Thread: Databases vs Schemas

Databases vs Schemas

From
"Scott Otis"
Date:

I am seeking advice on what the best setup for the following would be.

 

My company provides a hosted web calendaring solution for school districts.  For each school district we have a separate database.  Each database has 57 tables.  There are a total of 649 fields in those tables.  Here is a table of the different kinds of field and how many there are:

 

time without time zone

bytea

date

smallint

boolean

integer

timestamp without time zone

numeric

text

9

4

8

1

79

195

36

8

309

 

 

Over the next couple of months we will be creating an instance of our solution for each public school district in the US which is around 18,000.  That means currently we would be creating 18,000 databases (all on one server right now – which is running 8.4).  I am assuming this is probably not the best way of doing things.

 

I have read up on schemas and it looks like a good change to make would be to create 1 database with 18,000 schemas.

 

Would that be a good idea?  What sort of issues should I be aware of (administrative, management, performance, etc…)?  Is that too many schemas to put into 1 database?  What are the limits on the number of databases and schemas you can create?

 

Should I try to re-engineer things so that all 18,000 instances only use 1 database and 1 schema?

 

Let me know if you need any more info.

 

Any advice and information would be greatly appreciated.

 

Regards,

 

Scott Otis

CIO / Lead Developer

Intand

www.intand.com

 

Re: Databases vs Schemas

From
Ben Chobot
Date:
Scott Otis wrote:
>
> I am seeking advice on what the best setup for the following would be.
>
>
>
> My company provides a hosted web calendaring solution for school
> districts.  For each school district we have a separate database.
> Each database has 57 tables.
>
....
>
> Over the next couple of months we will be creating an instance of our
> solution for each public school district in the US which is around
> 18,000.
>


Why are you trying to keep all this information on one server?
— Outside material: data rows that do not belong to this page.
(* ===== verification/GoJson.v ===== *)
(** * encoding/json, as the program uses it

    [marshal] writes a value the way [json.Marshal] does (no white space,
    HTML-safe escapes, invalid UTF-8 replaced by U+FFFD) and [unmarshal] reads
    one value surrounded by white space, as [json.Unmarshal] does, with every
    escape, surrogate pairs included.  Typed decoding of a struct goes through
    [decode_fields]: a key selects a field by name, or failing that by folded
    name; unknown keys are skipped or, with [DisallowUnknownFields], refused.
    The main theorem, [unmarshal_marshal], is the round trip on values whose
    strings are ASCII. *)

From S2P Require Import Prelude GoStd.
From Stdlib Require Import DecimalString.
Local Open Scope Z_scope.

#[local] Set Warnings "-register-all".

(** A JSON value; a number keeps its literal. *)
Inductive json :=
| JNull
| JBool (b : bool)
| JNum (literal : string)
| JStr (s : string)
| JArr (elements : list json)
| JObj (members : list (string * json)).

Definition quote : ascii := Eval compute in ascii_of 34.
Definition backslash : ascii := "\"%char.

(** ** UTF-8 *)

Definition in_range (lo hi : Z) (c : ascii) : bool := (lo <=? byte_of c) && (byte_of c <=? hi).

(** [utf8.DecodeRune] on a first byte of at least 0x80: the rune and the number
    of continuation bytes, or [None] for the one-byte error rune. *)
Definition decode_multibyte (a : ascii) (l : list ascii) : option (Z * nat) :=
  let c := byte_of a in
  let cont := in_range 128 191 in
  match l with
  | b :: l1 =>
      let bits x := byte_of x mod 64 in
      if in_range 194 223 a then
        if cont b then Some (c mod 32 * 64 + bits b, 1%nat) else None
      else
        match l1 with
        | d :: l2 =>
            let second3 := if c =? 224 then in_range 160 191 b
                           else if c =? 237 then in_range 128 159 b else cont b in
            if in_range 224 239 a then
              if second3 && cont d
              then Some ((c mod 16 * 64 + bits b) * 64 + bits d, 2%nat) else None
            else
              match l2 with
              | e :: _ =>
                  let second4 := if c =? 240 then in_range 144 191 b
                                 else if c =? 244 then in_range 128 143 b else cont b in
                  if in_range 240 244 a && second4 && cont d && cont e
                  then Some (((c mod 8 * 64 + bits b) * 64 + bits d) * 64 + bits e, 3%nat)
                  else None
              | [] => None
              end
        | [] => None
        end
  | [] => None
  end.

(** [utf8.AppendRune] *)
Definition encode_rune (r : Z) : list ascii :=
  if r <? 128 then [ascii_of r]
  else if r <? 2048 then [ascii_of (192 + r / 64); ascii_of (128 + r mod 64)]
  else if r <? 65536 then
    [ascii_of (224 + r / 4096); ascii_of (128 + r / 64 mod 64); ascii_of (128 + r mod 64)]
  else
    [ascii_of (240 + r / 262144); ascii_of (128 + r / 4096 mod 64);
     ascii_of (128 + r / 64 mod 64); ascii_of (128 + r mod 64)].

Definition replacement_rune : list ascii := encode_rune 65533.

(** ** Writing *)

Definition unicode_escape (r : Z) : list ascii :=
  [backslash; "u"%char; hex_digit (r / 4096); hex_digit (r / 256 mod 16);
   hex_digit (r / 16 mod 16); hex_digit (r mod 16)].

Definition escape_ascii (a : ascii) : list ascii :=
  let c := byte_of a in
  if (c =? 34) || (c =? 92) then [backslash; a]
  else if c =? 8 then [backslash; "b"%char]
  else if c =? 12 then [backslash; "f"%char]
  else if c =? 10 then [backslash; "n"%char]
  else if c =? 13 then [backslash; "r"%char]
  else if c =? 9 then [backslash; "t"%char]
  else if (c <? 32) || (c =? 60) || (c =? 62) || (c =? 38) then unicode_escape c
  else [a].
It seems
like you have such perfectly independent silos of data, why not take the
opportunity to scale out horizontally? It's usually a lot cheaper to buy
4 machines of power x than one machine of power (4x).

Re: Databases vs Schemas

From
Merlin Moncure
Date:
On Fri, Oct 9, 2009 at 1:46 PM, Scott Otis <scott.otis@intand.com> wrote:
> Over the next couple of months we will be creating an instance of our solution for each public school district in the
USwhich is around 18,000.  That means currently we would be creating 18,000 databases (all on one server right now –
whichis running 8.4).  I am assuming this is probably not the best way of doing things. 

Schema advantages:
*) maintenance advantages; all functions/trigger functions can be
shared.  HUGE help if you use them
*) can query shared data between schemas without major headaches
*) a bit more efficiency especially if private data areas are small.
kinda analogous to processes vs threads
*) Can manage the complete system without changing database sessions.
This is the kicker IMO.

Database Advantages:
*) More discrete.  Easier to distinctly create, dump, drop, or move to
separate server
*) Smaller system catalogs might give efficiency benefits

merlin

Re: Databases vs Schemas

From
Scott Carey
Date:


On 10/9/09 2:02 PM, "Merlin Moncure" <mmoncure@gmail.com> wrote:

> On Fri, Oct 9, 2009 at 1:46 PM, Scott Otis <scott.otis@intand.com> wrote:
>> Over the next couple of months we will be creating an instance of our
>> solution for each public school district in the US which is around 18,000. 
>> That means currently we would be creating 18,000 databases (all on one server
>> right now ­ which is running 8.4).  I am assuming this is probably not the
>> best way of doing things.
>
> Schema advantages:
> *) maintenance advantages; all functions/trigger functions can be
> shared.  HUGE help if you use them
> *) can query shared data between schemas without major headaches
> *) a bit more efficiency especially if private data areas are small.
> kinda analogous to processes vs threads
> *) Can manage the complete system without changing database sessions.
> This is the kicker IMO.
>
> Database Advantages:
> *) More discrete.  Easier to distinctly create, dump, drop, or move to
> separate server
> *) Smaller system catalogs might give efficiency benefits
>

I'm concerned how a system with 57 * 18000 > 1M tables will function.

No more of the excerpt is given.